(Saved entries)
(* ===== verification/Validate.v ===== *)
(** * The structural check of a loaded snapshot

    [internal/engine/snapshot/validate.go]. Every violation is reported as
    the same error, so a check answers yes or no; [None] is a panic, and the
    checks are ordered so that there is none. *)

From S2P Require Import Prelude Bitset Csr Kinds Props Snapshot Builder.
From stdpp Require Import options.
Unset Default Proof Using.
#[local] Open Scope N_scope.

(** ** Definitions *)

(** [if err := a; err != nil { return err }], then the rest. *)
Definition andM (a b : option bool) : option bool := ok ← a; if (ok : bool) then b else Some false.
#[global] Arguments andM : simpl never.
Infix "&&?" := andM (at level 40, left associativity).
(** A loop that returns at the first element that is not right. *)
Fixpoint checkM {A} (f : A → option bool) (l : list A) : option bool :=
  match l with [] => Some true | x :: l' => f x &&? checkM f l' end.

(** The two functions differ in the width of the array's length. *)
Definition validateOffsets (width : N → N) (offsets : list N) (indexed : N) : option bool :=
  if len offsets =? 0 then Some false
  else
    o ← idx offsets 0;
    Some (o =? 0) &&?
    checkM (λ i, b ← idx offsets i; a ← idx offsets (i - 1); Some (negb (b <? a))) (range 1 (len offsets)) &&?
    (last ← idx offsets (len offsets - 1); Some (last =? width indexed)).
Definition validateOffsets64 : list N → N → option bool := validateOffsets u64.
Definition validateOffsets32 : list N → N → option bool := validateOffsets u32.

(** [firstByName]: every name once. *)
Fixpoint first_by_name (names : list string) (i : N) (firstByName : gmap string N) : bool :=
  match names with
  | [] => true
  | name :: names' =>
      match firstByName !! name with
      | Some _ => false
      | None => first_by_name names' (i + 1) (<[name := i]> firstByName)
      end
  end.

Definition entry_valid (names arenaLen : N) (e : propEntry) : bool :=
  if names <=? e_prop e then false
  else if arena_kind (e_kind e) then negb (arenaLen <? e_ref e + e_len e)
  else
    (e_kind e =? propKindNull) || (e_kind e =? propKindFalse) || (e_kind e =? propKindTrue) ||
    (e_kind e =? propKindNumber) || (e_kind e =? propKindNumberNonCanonical).

Definition node_entries_valid (p : PropStore) (node : N) : option bool :=
  lo ← idx (ps_nodeOffsets p) node; hi ← idx (ps_nodeOffsets p) (node + 1);
  checkM (λ i, b ← idx (ps_entries p) i; a ← idx (ps_entries p) (u32 (i + 2 ^ 32 - 1)); Some (negb (e_prop b <=? e_prop a)))
    (range (u32 (lo + 1)) hi).

(** The store is there whenever the reader had no error. *)
Definition validatePropStore (p : PropStore) (n : N) : option bool :=
  Some (len (ps_nodeOffsets p) =? n + 1) &&?
  validateOffsets32 (ps_nodeOffsets p) (len (ps_entries p)) &&?
  Some (first_by_name (ps_names p) 0 ∅) &&?
  checkM (λ e, Some (entry_valid (len (ps_names p)) (len (ps_arena p)) e)) (ps_entries p) &&?
  checkM (node_entries_valid p) (range 0 n).

Definition lengths_valid (s : Snapshot) (n e : N) : bool :=
  (len (OutKinds s) =? e) && (len (OutEdgeIDs s) =? e) && (len (InTargets s) =? e) &&
  (len (InKinds s) =? e) && (len (InEdgeIdx s) =? e) && (len (edgeIDPerm s) =? e) &&
  (len (OutOffsets s) =? n + 1) && (len (InOffsets s) =? n + 1) && (len (KindOffsets s) =? n + 1).

Definition validateSnapshotStructure (s : Snapshot) : option bool :=
  let n := len (GraphIDs s) in
  let e := len (OutTargets s) in
  Some (lengths_valid s n e) &&?
  validateOffsets64 (OutOffsets s) e &&?
  validateOffsets64 (InOffsets s) e &&?
  validateOffsets32 (KindOffsets s) (len (NodeKinds s)) &&?
  checkM (λ i, b ← idx (GraphIDs s) i; a ← idx (GraphIDs s) (i - 1); Some (negb (b <=? a))) (range 1 n) &&?
  checkM (λ t, Some (negb (n <=? t))) (OutTargets s) &&?
  checkM (λ t, Some (negb (n <=? t))) (InTargets s) &&?
  checkM (λ i, Some (negb (e <=? i))) (InEdgeIdx s) &&?
  checkM (λ i, Some (negb (e <=? i))) (edgeIDPerm s) &&?
  validatePropStore (Props s) n.

(** ** What it checks *)

Record store_valid (p : PropStore) (n : N) : Prop := {
  sv_offsets : csr_ok (ps_nodeOffsets p) n (u32 (len (ps_entries p)));
  sv_names : NoDup (ps_names p);
  sv_entries : ∀ e, e ∈ ps_entries p → entry_valid (len (ps_names p)) (len (ps_arena p)) e = true;
  sv_sorted : ∀ node lo hi i a b, node < n → idx (ps_nodeOffsets p) node = Some lo →
    idx (ps_nodeOffsets p) (node + 1) = Some hi → lo ≤ i → i + 1 < hi →
    idx (ps_entries p) i = Some a → idx (ps_entries p) (i + 1) = Some b → e_prop a < e_prop b;
}.

Record structure_ok (s : Snapshot) : Prop := {
  so_lens : lengths_valid s (NodeCount s) (EdgeCount s) = true;
  so_out : csr_ok (OutOffsets s) (NodeCount s) (u64 (EdgeCount s));
  so_in : csr_ok (InOffsets s) (NodeCount s) (u64 (EdgeCount s));
  so_kinds : csr_ok (KindOffsets s) (NodeCount s) (u32 (len (NodeKinds s)));
  so_asc : ∀ i a b, idx (GraphIDs s) i = Some a → idx (GraphIDs s) (i + 1) = Some b → a < b;
  so_targets : ∀ t, t ∈ OutTargets s → t < NodeCount s;
  so_sources : ∀ t, t ∈ InTargets s → t < NodeCount s;
  so_fwd : ∀ i, i ∈ InEdgeIdx s → i < EdgeCount s;
  so_perm : ∀ i, i ∈ edgeIDPerm s → i < EdgeCount s;
  so_store : store_valid (Props s) (NodeCount s);
}.

(** [m] does not panic and decides [P]. *)
Definition decides (m : option bool) (P : Prop) : Prop := ∃ b, m = Some b ∧ (b = true ↔ P).

Lemma decides_pure b P : (b = true ↔ P) → decides (Some b) P.
Proof. intros. by exists b. Qed.
Lemma decides_and a b (P Q : Prop) : decides a P → (P → decides b Q) → decides (a &&? b) (P ∧ Q).
Proof.
  intros (x & -> & Hx) Hb. unfold andM. destruct x; simpl.
  - destruct Hb as (y & -> & Hy); [by apply Hx|]. exists y. split; [done|]. naive_solver.
  - exists false. split; [done|]. naive_solver.
Qed.
Lemma decides_iff m P Q : decides m P → (P ↔ Q) → decides m Q.
Proof. intros (b & -> & Hb) HPQ. exists b. split; [done|]. by rewrite Hb. Qed.
Lemma decides_check {A} (f : A → option bool) (P : A → Prop) l :
  (∀ x, x ∈ l → decides (f x) (P x)) → decides (checkM f l) (∀ x, x ∈ l → P x).
Proof.
  induction l as [|x l IH]; intros Hf; simpl.
  - apply decides_pure. split; [|done]. by intros _ x ?%not_elem_of_nil.
  - eapply decides_iff; [apply decides_and; [apply Hf; left|intros _; apply IH; intros; apply Hf; by right]|].
    setoid_rewrite elem_of_cons. naive_solver.
Qed.
(** A check of neighbours, [l[i-1]] against [l[i]] for [i] from [lo + 1] on. *)
Lemma decides_adjacent {A} (l : list A) lo hi (bad : A → A → bool) (P : A → A → Prop) : hi ≤ len l →
  (∀ a b, negb (bad b a) = true ↔ P a b) →
  decides (checkM (λ i, b ← idx l i; a ← idx l (i - 1); Some (negb (bad b a))) (range (lo + 1) hi))
    (∀ i a b, lo ≤ i → i + 1 < hi → idx l i = Some a → idx l (i + 1) = Some b → P a b).
Proof.
  intros Hhi HP. eapply decides_iff; [apply (decides_check _
    (λ i, ∀ a b, idx l (i - 1) = Some a → idx l i = Some b → P a b))|].
  - intros i [Hl Hh]%elem_of_range. destruct (idx_is_Some l i) as [b Hb]; [lia|].
    destruct (idx_is_Some l (i - 1)) as [a Ha]; [lia|]. rewrite Hb, Ha. simpl. apply decides_pure.
    rewrite HP. split; [|by eauto]. intros Hp a' b' Ha' Hb'. by simplify_eq.
  - split.
    + intros Hc i a b Hlo Hi Ha Hb. apply (Hc (i + 1)); [apply elem_of_range; lia| |done].
      by replace (i + 1 - 1) with i by lia.
    + intros Hc i [Hl Hh]%elem_of_range a b Ha Hb. apply (Hc (i - 1)); [lia|lia|done|].
      by replace (i - 1 + 1) with i by lia.
Qed.
(* ===== verification/ParseProps.v ===== *)
(** * From a node's JSON to its property bag

    [parseNodeProps] and [ParseProps] of [internal/engine/snapshot/props.go],
    and the operations that start from JSON: [Builder.AddNode] and
    [SegmentBuilder.AddNodeState].

    [JsonStd] is what they take from [encoding/json], [bytes] and [strconv];
    [JsonLaws] is the one thing assumed of it, that the text of a value that
    was read inside an object can be read again on its own. *)

From S2P Require Import Prelude Bitset Csr Kinds Props Snapshot Builder Segment.
From Stdlib Require Import Ascii.
From stdpp Require Import options.
Unset Default Proof Using.
#[local] Open Scope N_scope.

(** ** Definitions *)

Class JsonStd := {
  (** [Decode] into a [map[string]json.RawMessage]. *)
  unmarshal_raw : bytes → option (gmap string bytes);
  unmarshal_string : bytes → option bytes;
  unmarshal_float : bytes → option float64;
  TrimSpace : bytes → bytes;
  (** [strconv.FormatFloat(f, 'f', -1, 64)]. *)
  FormatFloat : float64 → bytes;
}.
Class JsonLaws `{GoStd, JsonStd} := {
  raw_arrays : ∀ b raw name val v, unmarshal_raw b = Some raw → raw !! name = Some val →
    TrimSpace val = "["%char :: v → is_Some (unmarshal_array (TrimSpace val));
  raw_objects : ∀ b raw name val v, unmarshal_raw b = Some raw → raw !! name = Some val →
    TrimSpace val = "{"%char :: v → is_Some (unmarshal_object (TrimSpace val));
}.

Definition is_digit (c : ascii) : bool := (48 <=? N_of_ascii c) && (N_of_ascii c <=? 57).
Definition allDecimalDigits (b : bytes) : bool := forallb is_digit b.
(** [f == 0], for both zeroes. *)
Definition float_is_zero (f : float64) : bool := (f =? 0) || (f =? 2 ^ 63).
Definition starts_with (b : bytes) (c : ascii) : bool :=
  match b with x :: _ => Ascii.eqb x c | [] => false end.

Section parse.
Context `{JsonStd}.

Definition numberSpellingCanonical (text : bytes) (f : float64) : bool :=
  let digits := if starts_with text "-" then tail text else text in
  let n := len digits in
  if (0 <? n) && (n <=? 15) && (negb (starts_with digits "0") || (n =? 1)) && allDecimalDigits digits
  then (len digits =? len text) || negb (starts_with digits "0")
  else if float_is_zero f then bool_decide (text = ["0"%char])
  else bool_decide (FormatFloat f = text).

(** One round of the loop: a property, or [json.Unmarshal]'s error. *)
Definition parse_value (name : string) (val : bytes) : parsedProp + goerr :=
  let trimmed := TrimSpace val in
  match trimmed with
  | [] => inl (mkParsedProp name propKindNull 0 [])
  | c :: _ =>
      if Ascii.eqb c "n" then inl (mkParsedProp name propKindNull 0 [])
      else if Ascii.eqb c "t" then inl (mkParsedProp name propKindTrue 0 [])
      else if Ascii.eqb c "f" then inl (mkParsedProp name propKindFalse 0 [])
      else if Ascii.eqb c "034" then
        match unmarshal_string trimmed with
        | None => inr ErrDecode
        | Some s => inl (mkParsedProp name propKindString 0 s)
        end
      else if Ascii.eqb c "[" then inl (mkParsedProp name propKindArray 0 trimmed)
      else if Ascii.eqb c "{" then inl (mkParsedProp name propKindObject 0 trimmed)
      else
        match unmarshal_float trimmed with
        | None => inr ErrDecode
        | Some f => inl (mkParsedProp name (if negb (numberSpellingCanonical trimmed f)
                                            then propKindNumberNonCanonical else propKindNumber) f [])
        end
  end.

Fixpoint parse_all (raw : list (string * bytes)) : list parsedProp + goerr :=
  match raw with
  | [] => inl []
  | (name, val) :: raw' =>
      match parse_value name val with
      | inr err => inr err
      | inl pp => match parse_all raw' with inr err => inr err | inl out => inl (pp :: out) end
      end
  end.

(** Ranging over a map visits [map_to_list] in its order. *)
Definition parseNodeProps (propsJSON : bytes) : list parsedProp + goerr :=
  if len propsJSON =? 0 then inl []
  else match unmarshal_raw propsJSON with
       | None => inr ErrDecode
       | Some raw => parse_all (map_to_list raw)
       end.
Definition ParseProps (propsJSON : bytes) : list parsedProp + goerr := parseNodeProps propsJSON.

Context `{GoStd}.

Definition AddNode (databaseID : N) (kinds : list KindID) (propsJSON : bytes) : go Builder () :=
  match parseNodeProps propsJSON with
  | inr err => go_err err
  | inl parsed => addParsedNode databaseID kinds parsed
  end.
Definition AddNodeStateJSON (id : N) (kindIDs : list KindID) (propsJSON : bytes) : go SegmentBuilder () :=
  match ParseProps propsJSON with
  | inr err => go_err err
  | inl parsed => AddNodeState id kindIDs parsed
  end.
End parse.

(** ** What the text of a bag means *)

Section meaning.
Context `{JsonStd}.

(** A property's value, by its text. *)
Definition json_value (val : bytes) : option pval :=
  match parse_value EmptyString val with
  | inl pp => Some (item_binding EmptyString (pp_kind pp) (pp_num pp) (Some (pp_bytes pp))).2
  | inr _ => None
  end.

Lemma parse_value_name name val : parse_value name val =
  match parse_value EmptyString val with
  | inl pp => inl (mkParsedProp name (pp_kind pp) (pp_num pp) (pp_bytes pp))
  | inr err => inr err
  end.
Proof.
  unfold parse_value. destruct (TrimSpace val) as [|c t]; [done|].
  repeat match goal with |- context [if Ascii.eqb c ?x then _ else _] => destruct (Ascii.eqb c x); [done||by destruct (unmarshal_string _)|] end.
  by destruct (unmarshal_float _).
Qed.

Lemma parse_all_spec raw :
  match parse_all raw with
  | inl ps => pp_name <$> ps = raw.*1 ∧
      Forall2 (λ x pp, parse_value x.1 x.2 = inl pp) raw ps
  | inr err => err = ErrDecode ∧ ∃ x, x ∈ raw ∧ json_value x.2 = None
  end.
Proof.
  induction raw as [|[name val] raw IH]; [by split|]. simpl. destruct (parse_value name val) as [pp|err] eqn:E.
  - destruct (parse_all raw) as [out|err].
    + destruct IH as [IH1 IH2]. split; [|by constructor]. rewrite !fmap_cons, IH1. f_equal. rewrite parse_value_name in E.
      destruct (parse_value EmptyString val); [|done]. by injection E as <-.
    + destruct IH as (-> & x & Hx & Hv). split; [done|]. exists x. split; [by right|done].
  - assert (err = ErrDecode ∧ json_value val = None) as [-> Hv].
    { unfold json_value. rewrite parse_value_name in E. destruct (parse_value EmptyString val) as [|err'] eqn:E'; [done|].
      injection E as <-. split; [|done]. clear -E'. unfold parse_value in E'. repeat case_match; congruence. }
    split; [done|]. exists (name, val). split; [left|done].
Qed.

(** The bag of a text: the values of the object's members. *)
Lemma parse_all_bag raw ps : parse_all (map_to_list raw) = inl ps →
  NoDup (pp_name <$> ps) ∧ parsed_bag ps = omap json_value raw ∧ ∀ name val, raw !! name = Some val → is_Some (json_value val).
Proof.
  intros E. pose proof (parse_all_spec (map_to_list raw)) as Hs. rewrite E in Hs. destruct Hs as [Hn HF].
  assert (NoDup (pp_name <$> ps)) as Hnd by (rewrite Hn; apply NoDup_fst_map_to_list). split; [done|].
  assert (∀ name val, raw !! name = Some val → ∃ pp, pp ∈ ps ∧ pp_name pp = name ∧
    json_value val = Some (item_binding EmptyString (pp_kind pp) (pp_num pp) (Some (pp_bytes pp))).2) as Hval.
  { intros name val Hl%elem_of_map_to_list. apply list_elem_of_lookup in Hl as [i Hi].
    destruct (Forall2_lookup_l _ _ _ _ _ HF Hi) as (pp & Hpp%list_elem_of_lookup_2 & Ev). simpl in Ev.
    exists pp. split; [done|]. rewrite parse_value_name in Ev. unfold json_value.
    destruct (parse_value EmptyString val) as [pp'|]; [|done]. by injection Ev as <-. }
  split; [|intros name val (pp & _ & _ & ->)%Hval; by eexists].
  apply map_eq. intros name. rewrite lookup_omap. unfold parsed_bag, bag_of. destruct (raw !! name) as [val|] eqn:El; simpl.
  - destruct (Hval _ _ El) as (pp & Hpp & <- & ->). apply elem_of_list_to_map.
    + rewrite <- list_fmap_compose. exact Hnd.
    + apply list_elem_of_fmap. exists pp. done.
  - apply not_elem_of_list_to_map. rewrite <- list_fmap_compose. intros Hin. change (name ∈ pp_name <$> ps) in Hin.
    rewrite Hn, list_elem_of_fmap in Hin. destruct Hin as ([n v] & -> & Hin%elem_of_map_to_list). simpl in *. congruence.
Qed.

(** Every value that was read can be read again from the arena. *)
Lemma json_value_decodable `{GoStd} `{!JsonLaws} b raw name val v : unmarshal_raw b = Some raw → raw !! name = Some val →
  json_value val = Some v → is_Some (decode_pval v).
Proof.
  intros Hb Hl. unfold json_value, parse_value. destruct (TrimSpace val) as [|c t] eqn:Et; [intros [= <-]; by eexists|].
  destruct (Ascii.eqb c "n"); [intros [= <-]; by eexists|]. destruct (Ascii.eqb c "t"); [intros [= <-]; by eexists|].
  destruct (Ascii.eqb c "f"); [intros [= <-]; by eexists|].
  destruct (Ascii.eqb c "034"); [destruct (unmarshal_string _); [intros [= <-]; by eexists|done]|].
  destruct (Ascii.eqb_spec c "[") as [->|_].
  { intros [= <-]. destruct (raw_arrays _ _ _ _ _ Hb Hl Et) as [a Ea]. rewrite Et in Ea. unfold decode_pval. simpl. rewrite Ea. by eexists. }
  destruct (Ascii.eqb_spec c "{") as [->|_].
  { intros [= <-]. destruct (raw_objects _ _ _ _ _ Hb Hl Et) as [a Ea]. rewrite Et in Ea. unfold decode_pval. simpl. rewrite Ea. by eexists. }
  destruct (unmarshal_float _); [|done]. intros [= <-]. destruct (numberSpellingCanonical _ _); by eexists.
Qed.

(** The bag a text means; [None] when it cannot be read. *)
Definition json_bag (propsJSON : bytes) : option (gmap string pval) :=
  if len propsJSON =? 0 then Some ∅
  else match unmarshal_raw propsJSON with
       | None => None
       | Some raw => if decide (map_Forall (λ (_ : string) val, is_Some (json_value val)) raw)
                     then Some (omap json_value raw) else None
       end.

Lemma ParseProps_spec propsJSON :
  match ParseProps propsJSON with
  | inl ps => NoDup (pp_name <$> ps) ∧ json_bag propsJSON = Some (parsed_bag ps)
  | inr err => err = ErrDecode ∧ json_bag propsJSON = None
  end.
Proof.
  unfold ParseProps, parseNodeProps, json_bag. destruct (len propsJSON =? 0); [by split; [constructor|]|].
  destruct (unmarshal_raw propsJSON) as [raw|]; simpl; [|done]. destruct (parse_all _) as [ps|err] eqn:E.
  - destruct (parse_all_bag _ _ E) as (Hnd & -> & Hall). split; [done|]. by rewrite decide_True by (intros name val; apply Hall).
  - pose proof (parse_all_spec (map_to_list raw)) as Hs. rewrite E in Hs. destruct Hs as [-> ([name val] & Hin%elem_of_map_to_list & Hv)].
    split; [done|]. rewrite decide_False; [done|]. intros Hall. apply Hall in Hin. simpl in Hv. rewrite Hv in Hin. by destruct Hin.
Qed.

Lemma json_bag_decodable `{GoStd} `{!JsonLaws} propsJSON bag : json_bag propsJSON = Some bag → bag_decodable bag.
Proof.
  unfold json_bag. destruct (len propsJSON =? 0); [intros [= <-] name v Hv; by rewrite lookup_empty in Hv|].
  destruct (unmarshal_raw propsJSON) as [raw|] eqn:Eb; simpl; [|done]. case_decide; [|done]. intros [= <-] name v.
  rewrite lookup_omap. destruct (raw !! name) as [val|] eqn:El; simpl; [|done]. by apply (json_value_decodable propsJSON raw name val).
Qed.

(** ** The operations that start from JSON *)

Lemma AddNodeStateJSON_rep `{GoStd} b D id ks propsJSON : SegmentBuilder_rep b D →
  ∃ b' r, AddNodeStateJSON id ks propsJSON b = Some (b', r) ∧
    match r with
    | inl _ => ∃ bag, json_bag propsJSON = Some bag ∧
        SegmentBuilder_rep b' (mkDelta (<[id := Some (ks, bag)]> (d_nodes D)) (d_edges D) (d_kinds D))
    | inr err => SegmentBuilder_rep b' D ∧
        (err = ErrDecode ∧ json_bag propsJSON = None ∨ err = ErrTooManyProps ∨ err = ErrArenaFull)
    end.
Proof.
  intros Hb. unfold AddNodeStateJSON. pose proof (ParseProps_spec propsJSON) as Hp. destruct (ParseProps propsJSON) as [ps|err].
  - destruct Hp as [Hnd Hbag]. destruct (AddNodeState_rep b D id ks ps Hb Hnd) as (b' & r & E & Hr).
    exists b', r. split; [done|]. destruct r; [by exists (parsed_bag ps)|]. destruct Hr. split; [done|by right].
  - exists b, (inr err). split; [done|]. split; [done|by left].
Qed.
End meaning.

The task - Find the lines above with the word "trimmed". Copy them out.

Finished exercise -
  let trimmed := TrimSpace val in
  match trimmed with
        match unmarshal_string trimmed with
      else if Ascii.eqb c "[" then inl (mkParsedProp name propKindArray 0 trimmed)
      else if Ascii.eqb c "{" then inl (mkParsedProp name propKindObject 0 trimmed)
        match unmarshal_float trimmed with
        | Some f => inl (mkParsedProp name (if negb (numberSpellingCanonical trimmed f)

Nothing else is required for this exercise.